▶ **WORK TO BE COMPLETED**: Search the entries below for "Catching" and copy each matching line.
(INFORMATION PROVIDED begins)
Lemma advance_main q l : dead q = None → mask q = ∅ → main_at q l → advances q l.
Proof.
  intros Hd Hm Hmain. destruct Hmain as [q Hc Ha Hp Hh Hn|q Hc Ha Hp Hh Hn|q n Hc [[Ha Hp]|[Ha Hp]] Hh Hn Hlt];
    unfold advances, remaining, stage; rewrite Hc, ?length_beeping.
  - exists (Run r 0). rewrite exec_alone by (unfold deliverable; set_solver). unfold exec_code. rewrite Hc. cbn.
    rewrite update_alone. eexists _, _. split_and!; [done..|]. right. cbn. lia.
  - exists (Run r 0). rewrite exec_alone by (unfold deliverable; set_solver). unfold exec_code. rewrite Hc. cbn.
    rewrite update_alone. eexists _, _. split_and!; [done..|]. right. cbn. lia.
  - exists (Clock r). unfold exec, alive. rewrite lookup_alone, decide_True, Hd, Ha by done. cbn. rewrite update_alone.
    eexists _, _. split_and!; [done..|]. right. rewrite length_beeping. unfold send. case_bool; cbn; rewrite Hc; lia.
  - exists (Deliver r SIGALRM false). unfold exec, alive. rewrite lookup_alone, decide_True, Hd by done.
    unfold deliverable. rewrite Hp, Hm, !bool_decide_eq_true_2 by set_solver. cbn.
    unfold exec_deliver. cbn. rewrite Hh, lookup_singleton_eq. cbn. rewrite update_alone.
    eexists _, _. split_and!; [done..|]. right. rewrite length_beeping, Ha. cbn. lia.
Qed.

Lemma advance_handler q l :
  parent q = INIT → dead q = None → stack q = [(Jump Forever, ∅)] → mask q = {[SIGALRM]} → handler_at q l → advances q l.
Proof.
  intros Hpa Hd Hs Hm Hat.
  assert (deliverable q = ∅) as Hdel.
  { unfold deliverable. rewrite Hm.
    destruct Hat as [? ? ? ? Hp|? ? ? ? Hp|? ? ? ? Hp|? ? ? ? Hp|? ? ? [[_ Hp]|[_ Hp]]|? ? ? Hp]; rewrite Hp; set_solver. }
  exists (Run r 0). rewrite exec_alone by done. unfold exec_code, remaining, stage.
  destruct Hat as [q n Hc Ha Hp Hn Hlt|q n Hc Ha Hp Hn Hlt|q n Hc Ha Hp Hn Hlt|q n Hc Ha Hp Hn Hlt|q n Hc Haw Hn Hlt|q Hc Ha Hp];
    rewrite Hc, ?length_beeping.
  - cbn. rewrite update_alone, record_alone, <- beeping_S. eexists _, _. split_and!; [done..|]. right.
    rewrite length_beeping. cbn [current set_current]. lia.
  - cbn. rewrite update_alone. eexists _, _. split_and!; [done..|]. right. rewrite length_beeping. cbn [current set_current store_beep]. lia.
  - cbn. rewrite update_alone. eexists _, _. split_and!; [done..|]. right. rewrite length_beeping.
    cbn [current set_current]. case_bool; cbn; lia.
  - unfold check_beep. case_bool; cbn; rewrite update_alone, ?record_alone; eexists _, _; (split_and!; [done..|]); right;
      rewrite ?length_app, ?length_beeping; cbn [current set_current length]; lia.
  - rewrite Hs, update_alone. eexists _, _. split_and!; [done..|]. right. rewrite length_beeping. cbn. destruct (armed q); lia.
  - rewrite terminate_alone by (done || lia). eexists _, _. split_and!; [done..|]. by left.
Qed.

Lemma alarm_ends q l :
  parent q = INIT → alarm_at q l →
  ∃ s, rtc (step body internal) (alone r q l) s ∧ dead (proc_of s r) = Some 0.
Proof.
  remember (remaining q l) as n eqn:Hn. revert q l Hn. induction (lt_wf n) as [n _ IH]. intros q l -> Hpa Hat.
  destruct (dead q) eqn:Hd.
  { destruct Hat as [| |q Hd']; [congruence..|]. eexists. split; [apply rtc_refl|]. by rewrite proc_of_alone. }
  assert (advances q l) as (ch & q' & l' & Hch & E & Hm).
  { destruct Hat; [by eapply advance_main|by apply advance_handler|congruence]. }
  assert (alarm_inv (alone r q' l')) as (q1 & l1 & Hpa1 & Hat1 & E1).
  { eapply alarm_step; [done| |done]. by exists q, l. }
  rewrite E1 in E. assert (q1 = q') as -> by (by rewrite <- (proc_of_alone r q1 l1), <- E1, proc_of_alone).
  assert (l1 = l') as -> by (by rewrite <- (own_alone r q' l1), <- E1, own_alone).
  destruct Hm as [Hdead|Hlt].
  - exists (alone r q' l'). split; [by eapply rtc_once, step_exec|]. rewrite proc_of_alone.
    destruct Hat1; [congruence..|done].
  - destruct (IH _ Hlt q' l' eq_refl Hpa1 Hat1) as (s & Hs & Hd'). exists s. split; [|done].
    eapply rtc_l; [by eapply step_exec|done].
Qed.
End alarm.

(** C37: [alarm.c] beeps exactly five times and then ends with status 0: in every
    reachable state its output is a prefix of five lines BEEP and one line BOOM!,
    it is the whole of it when the process has ended, and the end can be reached
    from everywhere. *)
Theorem alarm_five_beeps bsd r s :
  INIT < r → rtc (step Alarm.body internal) (boot r (Alarm.main bsd)) s →
  own r s `prefix_of` replicate 5 BEEP ++ [BOOM] ∧
  (∀ st, dead (proc_of s r) = Some st → st = 0 ∧ own r s = replicate 5 BEEP ++ [BOOM]) ∧
  ∃ s', rtc (step Alarm.body internal) s s' ∧ dead (proc_of s' r) = Some 0.
Proof.
  intros Hr Hs. destruct (alarm_reach bsd r Hr s Hs) as (q & l & Hpa & Hat & ->).
  rewrite own_alone, proc_of_alone. split_and!; [..|by eapply alarm_ends].
  - assert (∀ n, (n ≤ 5)%nat → beeping n `prefix_of` replicate 5 BEEP ++ [BOOM]) as Hpre.
    { intros n Hn. apply prefix_app_r. exists (replicate (5 - n) BEEP). unfold beeping. rewrite <- replicate_add. f_equal. lia. }
    destruct Hat as [q l _ _ _ H|q l _ _ _ _ H|q _]; [..|done]; destruct H; try apply Hpre; try lia; try done.
    apply prefix_nil. apply prefix_nil.
  - intros st Hd. destruct Hat; [congruence..|]. split; [congruence|done].
Qed.

Definition tick : list choice := [Clock 100; Deliver 100 SIGALRM false; Run 100 0; Run 100 0; Run 100 0; Run 100 0; Run 100 0].
Definition five_ticks : list choice := [Run 100 0; Run 100 0] ++ tick ++ tick ++ tick ++ tick ++ tick.
Definition boomed : state Alarm.label := after Alarm.body five_ticks (boot 100 (Alarm.main true)).

Lemma alarm_five_beeps_witness :
  dead (proc_of boomed 100) = Some 0 ∧ own 100 boomed = replicate 5 BEEP ++ [BOOM].
Proof.
  split; [vm_compute; reflexivity|].
  refine (proj2 (proj1 (proj2 (alarm_five_beeps true 100 boomed _ _)) 0 _)); [reflexivity| |vm_compute; reflexivity].
  apply (exec_all_reach Alarm.body internal five_ticks); vm_compute; reflexivity.
Defined.

(** ** The interrupt *)

(** Steps in which the user may press the interrupt key at any time. *)
Definition with_interrupts (ch : choice) : bool :=
  match ch with Raise _ sig => sig =? SIGINT | _ => true end.

Section sigint.
Import Sigint1.
Context (bsd : bool) (r : Z) (r_pos : INIT < r).
Implicit Types (q : proc label) (l : list act).

Definition CAUGHT : act := Printed "Caught SIGINT\n" [].

Inductive sigint_at : proc label → list act → Prop :=
| Before q : dead q = None → mask q = ∅ → current q = main bsd → handlers q = ∅ → sigint_at q []
| Paused q k : dead q = None → mask q = ∅ → current q = Call Pause k → handlers q = {[SIGINT := (Handler, bsd)]} → sigint_at q []
| Catching q : dead q = None → mask q = {[SIGINT]} → current q = handler → sigint_at q []
| Caught q : dead q = None → mask q = {[SIGINT]} → current q = Exit 0 → sigint_at q [CAUGHT]
| Killed q : dead q = Some SIGINT → sigint_at q []
| Ended q : dead q = Some 0 → sigint_at q [CAUGHT].

Definition sigint_inv (s : state label) : Prop :=
  ∃ q l, parent q = INIT ∧ armed q = false ∧ pending q ⊆ {[SIGINT]} ∧ sigint_at q l ∧ s = alone r q l.

Lemma sigint_alone q l :
  parent q = INIT → armed q = false → pending q ⊆ {[SIGINT]} → sigint_at q l → sigint_inv (alone r q l).
Proof. intros. by exists q, l. Qed.

Lemma sigint_run q l arg s' :
  parent q = INIT → armed q = false → pending q ⊆ {[SIGINT]} → sigint_at q l → dead q = None →
  exec_code body r q arg (alone r q l) = Some s' → sigint_inv s'.
Proof.
  intros Hpa Har Hp Hat Hd E. unfold exec_code in E.
  destruct Hat as [q _ Hm Hc Hh|q k _ Hm Hc Hh|q _ Hm Hc|q _ Hm Hc|q Hd'|q Hd']; try congruence; rewrite Hc in E; cbn in E;
    try done; injection E as <-; rewrite ?update_alone, ?record_alone, ?terminate_alone by (done || lia);
    apply sigint_alone; try done.
  - eapply Paused; try done. cbn. by rewrite Hh.
  - by apply Caught.
  - by apply Ended.
Qed.

Lemma sigint_deliver q l sig b s' :
  parent q = INIT → armed q = false → pending q ⊆ {[SIGINT]} → sigint_at q l → dead q = None → sig ∈ deliverable q →
  exec_deliver body r q sig b (alone r q l) = Some s' → sigint_inv s'.
Proof.
  intros Hpa Har Hp Hat Hd Hsig E. unfold deliverable in Hsig. assert (sig = SIGINT) as -> by set_solver.
  unfold exec_deliver in E. cbn in E.
  assert (pending q ∖ {[SIGINT]} ⊆ {[SIGINT]}) by set_solver.
  destruct Hat as [q _ Hm Hc Hh|q k _ Hm Hc Hh|q _ Hm Hc|q _ Hm Hc|q Hd'|q Hd']; [| |set_solver..|congruence|congruence].
  - rewrite Hh, lookup_empty in E. injection E as <-. rewrite terminate_alone by (done || lia).
    apply sigint_alone; try done. by apply Killed.
  - rewrite Hh, lookup_singleton_eq in E. case_bool; [done|]. injection E as <-. rewrite update_alone.
    apply sigint_alone; try done. apply Catching; try done. cbn. rewrite Hm. set_solver.
Qed.

Lemma sigint_raise q l :
  parent q = INIT → armed q = false → pending q ⊆ {[SIGINT]} → sigint_at q l → dead q = None →
  sigint_inv (update r (send SIGINT q) (alone r q l)).
Proof.
  intros Hpa Har Hp Hat Hd. rewrite update_alone. unfold send. case_bool; apply sigint_alone; try done; cbn; [set_solver|].
  destruct Hat as [q _ Hm Hc Hh|q k _ Hm Hc Hh|q _ Hm Hc|q _ Hm Hc|q Hd'|q Hd'];
    [by apply Before|by apply Paused with k|by apply Catching|by apply Caught|congruence|congruence].
Qed.

Lemma sigint_reach s : rtc (step body with_interrupts) (boot r (main bsd)) s → sigint_inv s.
Proof.
  apply reach_invariant.
  - eexists _, []. split_and!; [..|reflexivity]; try done. by apply Before.
  - intros ch s1 s2 Hch (q & l & Hpa & Har & Hp & Hat & ->) E. unfold exec in E.
    destruct ch as [p arg|p sig b|p|p sig]; rewrite lookup_alone in E; case_decide; try done; subst p;
      destruct (alive q) eqn:Hal; cbn in E; try done; apply bool_decide_eq_true in Hal.
    + case_bool; [|done]. by eapply sigint_run.
    + match type of E with (if ?b then _ else _) = _ => destruct b eqn:Hg; [|done] end.
      apply bool_decide_eq_true in Hg. by eapply sigint_deliver.
    + by rewrite Har in E.
    + case_bool; [|done]. injection E as <-. cbn in Hch. apply Z.eqb_eq in Hch as ->. by apply sigint_raise.
Qed.
End sigint.

(** However often and whenever the interrupt key is pressed, [sigint1.c] ends in
    one of two ways: killed without output when the signal came before the handler
    was installed, or with status 0 after exactly one line of output; the [exit]
    behind [pause] is never reached. *)
Theorem sigint_caught_once bsd r s st :
  INIT < r → rtc (step Sigint1.body with_interrupts) (boot r (Sigint1.main bsd)) s →
  dead (proc_of s r) = Some st →
  st = SIGINT ∧ own r s = [] ∨ st = 0 ∧ own r s = [CAUGHT].
Proof.
  intros Hr Hs Hd. destruct (sigint_reach bsd r Hr s Hs) as (q & l & _ & _ & _ & Hat & ->).
  rewrite proc_of_alone in Hd. rewrite own_alone. destruct Hat; try congruence; [left|right]; split; congruence.
Qed.

Definition press_twice : list choice :=
  [Run 100 0; Raise 100 SIGINT; Deliver 100 SIGINT true; Raise 100 SIGINT; Run 100 0; Run 100 0].
Definition caught : state Sigint1.label := after Sigint1.body press_twice (boot 100 (Sigint1.main true)).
(INFORMATION PROVIDED ends)
▶ **EXERCISE RESPONSE**:
| Catching q : dead q = None → mask q = {[SIGINT]} → current q = handler → sigint_at q []
    apply sigint_alone; try done. apply Catching; try done. cbn. rewrite Hm. set_solver.
    [by apply Before|by apply Paused with k|by apply Catching|by apply Caught|congruence|congruence].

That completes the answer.